The case, regarding the company’s alleged bribery in China and other markets, has been ongoing for a couple of years and only last November, the global cosmetics firm announced concern that its business could be affected by the Securities and Exchange Commission's recent proposal of a much larger penalty to settle bribery allegations than it had initially expected.
Avon wants to settle a long-running bribery probe that has dogged the company for years and could cost tens of millions of dollars to resolve, according to various media reports.
Eager to settle
The U.S firm is said to be eager to come to terms and is trying to reach a deal with the Justice Department and SEC before it reports earnings today.
According to Bloomberg, Avon could resolve the probe through a so-called deferred-prosecution agreement, with prosecutors filing charges and putting them on hold if the company makes payments and changes required by the government.
The whole case relates to ongoing investigations into whether Avon breached the U.S. anti-bribery law by providing gifts or making payments to officials in China and other countries, which began in 2008.
Back in January 2012 this led to the company announcing that its vice chairman Charles Cramb was fired following the ongoing investigations into bribery, in its SEC filing.

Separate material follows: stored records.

Record World : Type := {
  requests_post : string → string → string → Outcome HttpResponse;
  save_llm_log : string → value → string → Outcome unit;
  (** the attribute dictionaries of the elements of an XML file, in
      document order *)
  parse_xml : string → Outcome (list (list (string * string)));
  path_exists : string → bool;
  listdir : string → Outcome (list string);
  getmtime : string → Outcome Z;
  environ : string → option string;
  Agent_init : value → list (string * value) → Outcome unit;
  Agent_tool : PydAgent → string → Outcome unit;
  (** [str(await agent.run(query))] *)
  Agent_run : PydAgent → string → Outcome string;
  (** the tool calls the library makes while the run is awaited: name,
      positional and keyword arguments, in the order of the calls *)
  Agent_tool_calls : PydAgent → string → list (string * list value * list (string * value));
  (** the prompts of one agent in a YAML prompt file *)
  load_yaml_prompt : string → string → Outcome AgentPrompt.t;
  (** [capture_screenshot] followed by [utils.save_screenshot]: the path *)
  capture_screenshot : string → Outcome (option string);
  capture_pagesource : Outcome (option string)
}.

(** ** popup_handler.py *)

Module PopupHandler.

Record t : Type := { ollama_model : string }.

  (** [PopupHandler()] *)
Definition init : t := {| ollama_model := "gemma3:4b" |}.

Definition prompt_head : string :=
    "You are an intelligent assistant analyzing an Appium XML page source representing a mobile app screen.

    Here is the extracted page structure:
    ".

Definition prompt_tail : string :=
    "

    Based on the elements and their attributes, suggest the next best action the user should perform on this screen. Your suggestion can include:
    - Action name (e.g., press_element, enter_text, swipe)
    - Target (element name or description)
    - Reason for choosing this action

    Rules for your suggestions:
    - Only use `" +:+ dq +:+ "enter_text" +:+ dq +:+ "` if an actual text input field is clearly visible.
    - If the user must tap a button or option (e.g., " +:+ dq +:+ "Continue" +:+ dq +:+ ", " +:+ dq +:+ "Use without account" +:+ dq +:+ "), use `" +:+ dq +:+ "press_element" +:+ dq +:+ "` with the button text.


    The output must be a valid JSON array of dictionaries, each with:
    - " +:+ dq +:+ "action" +:+ dq +:+ ": one of the above action names
    - " +:+ dq +:+ "target" +:+ dq +:+ ": a dictionary containing required arguments for that action
    - " +:+ dq +:+ "reason" +:+ dq +:+ ": a brief explanation of why this action is recommended".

The company confirmed that the executive had been let go, with the filing underlining the fact that it was in connection with the investigations into possible material-disclosure violations that may have involved the bribery of officials in several countries.
In its last financial announcement for the first nine months of 2013, Avon's profit declined 89% to $12.7m, on a 4% drop in revenues to $7.3bn, with company CEO Sheri McCoy commenting that it was a ‘tough’ quarter.
As part of cost-saving initiatives aimed at turning the company’s fortunes around, Avon also announced it was cutting a further 650 jobs, last December.